BEGIN PROVIDED ENTRIES

(* ===== verification/JsonCommentLaws.v ===== *)
(** What json_comment_eater.py leaves of a text: everything but its comments, as
    long as its string literals are closed. *)

From Stdlib Require Import Ascii String.
From S2P Require Import Prelude PyPath JsonComments.

#[local] Open Scope string_scope.
#[local] Open Scope list_scope.

(** ** Finding *)

(** The text before and after the first [k]. *)
Fixpoint partition (k s : string) : option (string * string) :=
  match strip_prefix k s with
  | Some r => Some ("", r)
  | None => match s with
            | EmptyString => None
            | String c s => '(a, b) ← partition k s; Some (String c a, b)
            end
  end.

Lemma partition_spec k s a b : partition k s = Some (a, b) → s = a +:+ k +:+ b.
Proof.
  assert (∀ s r, strip_prefix k s = Some r → s = "" +:+ k +:+ r) as Hnow
    by (intros t r Hk; by apply strip_prefix_spec in Hk).
  revert a. induction s as [|c s IH]; intros a; cbn [partition];
    destruct (strip_prefix k _) as [r|] eqn:Hk.
  - intros [= <- <-]. by apply Hnow.
  - done.
  - intros [= <- <-]. by apply Hnow.
  - destruct (partition k s) as [[a' b']|]; [|done]. intros [= <- <-].
    by rewrite append_cons, <- (IH a' eq_refl).
Qed.

Lemma prefix_strip k s : String.prefix k s = is_not_none (strip_prefix k s).
Proof.
  revert s. induction k as [|c k IH]; intros [|d s]; try done. cbn.
  destruct (ascii_dec c d) as [->|Hne]; [by rewrite Ascii.eqb_refl|].
  by apply Ascii.eqb_neq in Hne as ->.
Qed.

Lemma index_partition k s :
  k ≠ "" → String.index 0 k s = (λ x, String.length (fst x)) <$> partition k s.
Proof.
  intros Hk. induction s as [|c s IH].
  { destruct k as [|d k]; [done|]. done. }
  cbn [String.index partition]. rewrite prefix_strip. destruct (strip_prefix k (String c s)) as [r|]; [done|].
  cbn [is_not_none]. rewrite IH. by destruct (partition k s) as [[]|].
Qed.

(** Behind what has been read. *)
Lemma find_at k pre rest : k ≠ "" →
  find (pre +:+ rest) k (String.length pre) =
    (λ x, (String.length pre + String.length (fst x))%nat) <$> partition k rest.
Proof.
  intros Hk. unfold find. induction pre as [|c pre IH].
  { rewrite append_nil. cbn [String.length]. by apply index_partition. }
  rewrite append_cons. cbn [String.length String.index]. rewrite IH.
  by destruct (partition k rest) as [[]|].
Qed.

Lemma str_slice_at pre s rest :
  str_slice (pre +:+ s +:+ rest) (String.length pre) (String.length pre + String.length s) = s.
Proof.
  unfold str_slice. replace (_ + _ - _)%nat with (String.length s) by lia. apply substring_append.
Qed.

(** ** String literals *)

(** What follows a quote that is opened: the body and the text behind the closing
    quote. *)
Definition closed (rest : string) : option (string * string) :=
  match string_span rest with
  | Some (b, String _ r) => Some (b, r)
  | _ => None
  end.

(** Where the reading goes on when the quote is never closed: behind the last quote,
    or behind the next character. *)
Definition unclosed (rest : string) : string :=
  match rsplit_on quote_char rest with
  | Some (_, t) => t
  | None => match rest with EmptyString => "" | String _ s => s end
  end.

Definition no_quote (s : string) : bool := string_forall (λ c, negb (Ascii.eqb c quote_char)) s.

(** Backslashes at the end of a text. *)
Definition odd_end (s : string) : bool := Nat.odd (Rcount s backslash).

Lemma rstrip_length c s : (String.length (rstrip_char c s) <= String.length s)%nat.
Proof.
  induction s as [|d s IH]; [done|]. cbn. destruct (rstrip_char c s); [|cbn in *; lia].
  destruct (Ascii.eqb d c); cbn; lia.
Qed.

Lemma Rcount_cons d s :
  Rcount (String d s) backslash =
    if Ascii.eqb d backslash && String.eqb (rstrip_char backslash s) ""
    then S (Rcount s backslash) else Rcount s backslash.
Proof.
  unfold Rcount. cbn [rstrip_char String.length]. pose proof (rstrip_length backslash s).
  destruct (rstrip_char backslash s) as [|e t] eqn:Hs.
  - destruct (Ascii.eqb d backslash); cbn; lia.
  - rewrite andb_false_r. cbn in *. lia.
Qed.

Lemma odd_end_other c s : Ascii.eqb c backslash = false → odd_end (String c s) = odd_end s.
Proof. intros Hc. unfold odd_end. by rewrite Rcount_cons, Hc. Qed.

END PROVIDED ENTRIES

(THE TASK): For this exercise, repeat exactly the lines of the data above from the one with "Lemma partition_spec k" down to the one with "destruct k as", both end lines included.

(WRITTEN ANSWER):
Lemma partition_spec k s a b : partition k s = Some (a, b) → s = a +:+ k +:+ b.
Proof.
  assert (∀ s r, strip_prefix k s = Some r → s = "" +:+ k +:+ r) as Hnow
    by (intros t r Hk; by apply strip_prefix_spec in Hk).
  revert a. induction s as [|c s IH]; intros a; cbn [partition];
    destruct (strip_prefix k _) as [r|] eqn:Hk.
  - intros [= <- <-]. by apply Hnow.
  - done.
  - intros [= <- <-]. by apply Hnow.
  - destruct (partition k s) as [[a' b']|]; [|done]. intros [= <- <-].
    by rewrite append_cons, <- (IH a' eq_refl).
Qed.

Lemma prefix_strip k s : String.prefix k s = is_not_none (strip_prefix k s).
Proof.
  revert s. induction k as [|c k IH]; intros [|d s]; try done. cbn.
  destruct (ascii_dec c d) as [->|Hne]; [by rewrite Ascii.eqb_refl|].
  by apply Ascii.eqb_neq in Hne as ->.
Qed.

Lemma index_partition k s :
  k ≠ "" → String.index 0 k s = (λ x, String.length (fst x)) <$> partition k s.
Proof.
  intros Hk. induction s as [|c s IH].
  { destruct k as [|d k]; [done|]. done. }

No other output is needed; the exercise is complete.